"If the legal team and representatives of relatives [of victims] need more time, the prosecution service will take it into account... Taking into account yesterday's letter from the council of relatives, we propose to approve a preliminary schedule of further substantive hearings and hold them in February-March of 2021 instead of this fall", Ferdinandusse said at a public hearing.
Ferdinandusse also said that prosecutors refused to look into viability of a scenario where the Boeing could have been downed by a Ukrainian military plane, as requested by attorneys of Oleg Pulatov, one of the suspects, Russian national. According to the prosecutor, considerations of an alternative scenario can only be launched if it is plausible, whereas all current evidence — including traces of damage on the plane and bodies, data from radars and intercepted phone talks — support the missile hit scenario.
"All this evidence suggest that the plane was downed by a Buk missile. Pulatov had to provide evidence that could refute this evidence", Ferdinandusse said.

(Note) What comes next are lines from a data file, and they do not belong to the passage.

Lemma ResolveEnvReferences_closed_witness :
  ResolveEnvReferences (render <$> demo_env) !! "DATABASE_URL" = Some "postgres://app:s3cret@db/${REGION}" ∧
  ResolveEnvReferences (render <$> demo_env) !! "DATABASE_URL" =
    Some (fill (ResolveEnvReferences (render <$> demo_env))
            [Lit "postgres://"; Ref "DB_LOGIN"; Lit "@db/"; Ref "REGION"]).
Proof.
  split; [vm_compute; reflexivity|].
  apply (proj1 (ResolveEnvReferences_closed demo_rank demo_env demo_ranked)). vm_compute. reflexivity.
Defined.

(** ** Where the comments and the decision record say more than the code does *)

(** A cycle is not left as its token when its keys use different forms: the token
    that one pattern leaves is matched again by a later pattern, so [A] is not
    what [B] resolves to. *)
Definition mixed_cycle : gmap string string := list_to_map [("A", "${B}"); ("B", "{{C}}x"); ("C", "%B%")].
Lemma cycle_expanded_again :
  ResolveEnvReferences mixed_cycle !! "B" = Some "%B%x" ∧ ResolveEnvReferences mixed_cycle !! "A" = Some "%B%xx".
Proof. split; vm_compute; reflexivity. Qed.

Earlier this week, Pulatov's attorney Sabine ten Doesschate requested an inquiry into radar data to determine if any military aircraft were in vicinity of the downed Boeing on the crash day, claiming a precedent from 2001 when Ukrainian soldiers mistakenly downed Russian plane Tu-154.
Three other suspects — Russian nationals Igor Girkin and Sergey Dubinsky, and Leonid Kharchenko of Ukraine — have their cases ready for substantial hearings, expected to begin in the fall.
The Malaysian jetliner crashed in July of 2014 while flying over a conflict zone in Ukraine's east from Amsterdam to Kuala Lumpur. All 298 people on board were killed. The prosecution believes that the plane was downed by a Russian missile launched from Ukraine's breakaway east.